Barnes has a greater sense of tact than Amis (with whom he had a famous falling-out in the nineties), more élan than McEwan, less bombast than Hitchens, better comic timing than Rushdie. His careful literary output — which includes Flaubert's Parrot, A History of the World in 10½ Chapters, and Arthur & George — has always been marked by that most British of ambitions: never to put a foot wrong. You can't imagine Barnes writing a full-on autobiography — not for him lurid self-revelation. But this meditation on doubt and mortality is a compelling substitute.

Barnes is a product of a particular suburban corner of London called Northwood, which, from his first book, the sly coming-of-age novel Metroland (1980), he has sought to dismantle brick by brick. His family was that kind of English caricature that never discussed religion, politics, or sex; as a result, he has made a career obsessing about all three. I once asked him if his parents had ever read his books. He'd sent them a copy of Metroland, he said, only to be told that there was "too much below-decks language in it." They hadn't really bothered with the others. This indifference has shaped Barnes: Nothing To Be Frightened Of is as much a book against his domineering mother as against God and the grim reaper. He imagines, at one point, that he will be visited by all his deceased relatives as death approaches; this would be fine, he thinks, as long as his ma isn't among them.
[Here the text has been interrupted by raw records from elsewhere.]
Definition directory_run (d : PlayerSessionDirectory) (ops : list DirectoryOp) : PlayerSessionDirectory :=
  fold_left directory_step ops d.

Lemma directory_run_ok d ops : directory_ok d → directory_ok (directory_run d ops).
Proof.
  revert d. induction ops as [|op ops IH]; intros d Hd; [done|]. by apply IH, directory_step_ok.
Qed.

Lemma empty_directory_ok : directory_ok empty_directory.
Proof. constructor; [intros c p; unfold playerFor; simpl; by rewrite !lookup_empty|]. intros c; set_solver. Qed.

(** The session of [c] is in state [st] and belongs to [player]. *)
Definition serves (st : State) (d : PlayerSessionDirectory) (c : ConnectionId) (player : PlayerId) : Prop :=
  ∃ s, sessions_by_connection d !! c = Some s ∧ session_player s = player ∧ session_state s = st.

Lemma serves_playerFor st d c player : serves st d c player → playerFor d c = Some player.
Proof. intros (s & Hs & Hp & _). unfold playerFor. rewrite Hs. simpl. by rewrite Hp. Qed.

Lemma connectionFor_serves d c player :
  directory_ok d → connectionFor d player = Some c ↔ serves Active d c player.
Proof.
  intros [Hinv _]. unfold connectionFor. split.
  - destruct (connections_by_player d !! player) as [c'|] eqn:Ep; [|done].
    destruct (sessions_by_connection d !! c') as [s|] eqn:Es; [|done]. case_bool_decide; [|done].
    intros [= <-]. apply Hinv in Ep. unfold playerFor in Ep. rewrite Es in Ep. injection Ep as Ep. by exists s.
  - intros Hs. pose proof (serves_playerFor _ _ _ _ Hs) as Hp. apply Hinv in Hp. rewrite Hp.
    destruct Hs as (s & -> & _ & Hst). by rewrite bool_decide_true.
Qed.

(** Operations that end the close of [player]'s session on [c]. *)
Definition releases (c : ConnectionId) (player : PlayerId) (op : DirectoryOp) : bool :=
  match op with
  | DRollbackClose c' | DAbandon c' => bool_decide (c' = c)
  | DCompletePassivation player' c' => (player' =? player) && bool_decide (c' = c)
  | _ => false
  end.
We learn that Barnes has always been a doubter, but one with a paranoid mortal fear and occasional regret for his absence of faith. In adolescence, his atheism was a relief to him in several ways: For a start, it meant he could masturbate without the thought of divine retribution to "put him off his stroke." But not existing for eternity has been a constant worry, too, an anxiety he shares here in a blackly comic ongoing debate with his aggressively atheistic (and maddeningly assured) older brother, the Sorbonne philosopher Jonathan Barnes. The book's title comes from an early notebook, in which Barnes changed the emphasis of a familiar phrase of childhood comfort: When it comes to death, there is, in fact, "NOTHING to be frightened of."

Barnes had always imagined that if a doctor gave him six months to live, he would write a book that contained all of his accumulated thoughts on the subject of impending oblivion. Turning 60 (as he did in 2006), he felt the deadline was probably near enough. With its characteristic diversions into the perfectly morbid journals of the 19th-century French novelist Jules Renard, the resulting book is a brilliant bible of elegant despair. Along the way you get to share Barnes's thoughts on immortality — if you could live your life all over again, he points out, you could be free to "discover quite new sorts of disappointment" — and on what could be the biggest joke in Heaven, "the fury of the resurrected atheist." Above all, though, Barnes has written that most urgent kind of self-help manual: the one book you must read before you die.